ヨーロッパ・ジャズ・シーンに現れた最初のジャズ・レジェンドの一人、〈マヌーシュ・ギターの王者〉ことジャンゴ・ラインハルト(1910-53)は、ロマ音楽とスウィング・ジャズを融合させた〈マヌーシュ・スウィング〉の創始者であり、史上最も熟練したギタリストの一人として知られます。ロマの旅芸人一座に籍を置いていた両親の元、1910年ベルギーで誕生したジャンゴは、幼少より一座と共にヨーロッパ各地を旅して過ごし、ギターやヴァイオリンの演奏を身につけていきました。そして1920年からは、主にフランス・パリ周辺で生活。1926年にビリー・アーノルドのバンドの演奏を聴いて以来、彼はジャズに傾倒するようになり、1928年、17歳で最初のレコーディングを行いました。しかしその直後、火災事故によって彼のキャラバンは全焼し、ジャンゴは身体の半分に重度の火傷を負うことに。これによって彼の右足は麻痺し、左手の薬指と小指には障害が残ることとなりました。
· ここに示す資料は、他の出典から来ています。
(** * DocumentManagementSystem: the OCR queue, text extraction, the upload,
      reprocess, delete and search routes, document search and the page links,
      embedded from [server/queue.ts], [server/routes.ts],
      [server/storage.ts], [shared/schema.ts] and
      [client/src/components/document-results.tsx]. *)

From Stdlib Require Import ZArith NArith Bool List Lia Ascii String DecimalString Sorting.Sorted.
From stdpp Require Import base option list.
Import ListNotations.

Local Open Scope N_scope.

(** ** JavaScript strings

    A JavaScript string is a sequence of UTF-16 code units; [length],
    [startsWith], [includes], [trim] and regular expressions without the [u]
    flag all work on code units. *)

Abbreviation jsstring := (list N).

Module Js.

(** Literals of the TypeScript sources are written as Rocq strings, whose
    bytes are the UTF-8 encoding of the source text; [utf8_decode] turns
    them into code units (one-, two- and three-byte sequences, which covers
    every literal of the sources). *)
Fixpoint utf8_decode (bs : list N) : jsstring :=
  match bs with
  | [] => []
  | b :: r =>
      if b <? 128 then b :: utf8_decode r
      else if b <? 224 then
        match r with
        | b1 :: r1 => ((b - 192) * 64 + (b1 - 128)) :: utf8_decode r1
        | [] => []
        end
      else
        match r with
        | b1 :: b2 :: r2 =>
            ((b - 224) * 4096 + (b1 - 128) * 64 + (b2 - 128)) :: utf8_decode r2
        | _ => []
        end
  end.

Definition lit (s : string) : jsstring :=
  utf8_decode (List.map N_of_ascii (list_ascii_of_string s)).

(** [a === b] on strings *)
Fixpoint eqb (a b : jsstring) : bool :=
  match a, b with
  | [], [] => true
  | x :: a', y :: b' => (x =? y) && eqb a' b'
  | _, _ => false
  end.

(** [s.startsWith(p)] *)
Fixpoint startsWith (s p : jsstring) : bool :=
  match p, s with
  | [], _ => true
  | _ :: _, [] => false
  | x :: p', y :: s' => (x =? y) && startsWith s' p'
  end.

(** [s.includes(p)] *)
Fixpoint includes (s p : jsstring) : bool :=
  startsWith s p ||
  match s with
  | [] => false
  | _ :: s' => includes s' p
  end.
(** A string of bare characters holds no character that is not bare. *)
Lemma includes_bare c s :
  bare_char c = false -> all_chars bare_char s = true -> includes c s = false.
Proof. intros Hc Hs. exact (avoids_all_chars _ _ _ Hs Hc). Qed.

(** ** Numbers print in bare characters *)

Section Printing.
Variable c : ascii.
Hypothesis Hc : bare_char c = false.

Lemma includes_zeros_bare n : includes c (zeros n) = false.
Proof.
  induction n as [|n IH]; [reflexivity|].
  cbn [zeros]. rewrite includes_cons, IH.
  destruct (Ascii.eqb_spec "0" c) as [<-|_]; [discriminate Hc|reflexivity].
Qed.

Lemma includes_closed_bare s : all_chars bare_char s = true -> includes c s = false.
Proof. apply includes_bare, Hc. Qed.

Lemma includes_layout_bare ds n :
  includes c ds = false -> includes c (layout ds n) = false.
Proof.
  intros Hds. unfold layout, ssub.
  assert (Hdot : includes c "." = false) by (apply includes_closed_bare; reflexivity).
  assert (H0 : includes c "0." = false) by (apply includes_closed_bare; reflexivity).
  assert (He : includes c "e" = false) by (apply includes_closed_bare; reflexivity).
  assert (Hm : includes c "-" = false) by (apply includes_closed_bare; reflexivity).
  assert (Hp : includes c "+" = false) by (apply includes_closed_bare; reflexivity).
  repeat match goal with |- context [if ?b then _ else _] => destruct b end;
    rewrite ?includes_app, ?includes_zeros_bare, ?Hds, ?Hdot, ?H0, ?He, ?Hm, ?Hp,
      ?(includes_substring c _ _ ds Hds),
      ?(includes_digits c _ (not_bare_not_digit c Hc));
    reflexivity.
Qed.

Lemma includes_toString_bare x : includes c (toString x) = false.
Proof.
  destruct x as [s|s| |s m e];
    [apply includes_bare; [exact Hc|reflexivity]
    |destruct s; apply includes_bare; try exact Hc; reflexivity
    |apply includes_bare; [exact Hc|reflexivity]|].
  unfold toString. destruct (fraction m e) as [p q].
  destruct (shortest _ _ _ _ _ _) as [d n].
  rewrite includes_app, includes_layout_bare
    by (apply includes_digits, not_bare_not_digit, Hc).
  rewrite orb_false_r. destruct s; apply includes_bare; try exact Hc; reflexivity.
Qed.

Lemma includes_toFixed1_bare x : includes c (toFixed1 x) = false.
Proof.
  destruct x as [s|s| |s m e];
    [apply includes_bare; [exact Hc|reflexivity]
    |destruct s; apply includes_bare; try exact Hc; reflexivity
    |apply includes_bare; [exact Hc|reflexivity]|].
  unfold toFixed1. destruct (fraction m e) as [p q] eqn:Ef.
  destruct (_ <=? _).
  - apply includes_toString_bare.
  - rewrite !includes_app,
      !(includes_digits c _ (not_bare_not_digit c Hc)).
    cbn [orb]. rewrite orb_false_r.
    assert (Hdot : includes c "." = false) by (apply includes_bare; [exact Hc|reflexivity]).
    rewrite Hdot, orb_false_r.
    destruct s; apply includes_bare; try exact Hc; reflexivity.
Qed.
しかしこの怪我がきっかけとなり、ジャンゴは独自のギター奏法を開発(薬指と小指の2本の指を折り曲げたまま、残りの指のみで演奏)。特殊な奏法のため、それに合わせた独特なコード進行を導入することとなりましたが、このスタイルこそが、後に登場する〈マヌーシュ・ギター・サウンド〉の礎となりました。そして31年、後の盟友:フランス人ヴァイオリニストのステファン・グラッペリ(1908-97)と出会い、1934年にはグラッペリらと共に、弦楽器のみの編成によるフランス・ホット・クラブ五重奏団を結成。同バンドは、当時のヨーロッパにおいて最も革新的、かつ最も成功したジャズ・バンドとなりました。 今回ご紹介する作品は、「Minor Swing」「Manoir de Mes Reves」「After You've Gone」、そしてジャンゴ最大のヒットとなった「Nuages」など、ジャンゴ・ラインハルト/フランス・ホット・クラブ五重奏団を代表する1930年代〜40年代の音源を収録。ジャンゴのテクニカルかつ歌心あふれるギター演奏とステファン・グラッペリの流麗なヴァイオリン演奏のコンビネーションによる、誰にも真似できない妙味をじっくりと味わうことができる一枚です。もちろん、1930年代の小粋なマヌーシュ・スウィングの響きとアナログの柔らかで温かみある響きは相性抜群。ファンの方はもとよりですが、名曲がとりこぼしなく収められているため、ジャンゴ初心者の方にもおオススメです。この機会に是非、ご入手ください。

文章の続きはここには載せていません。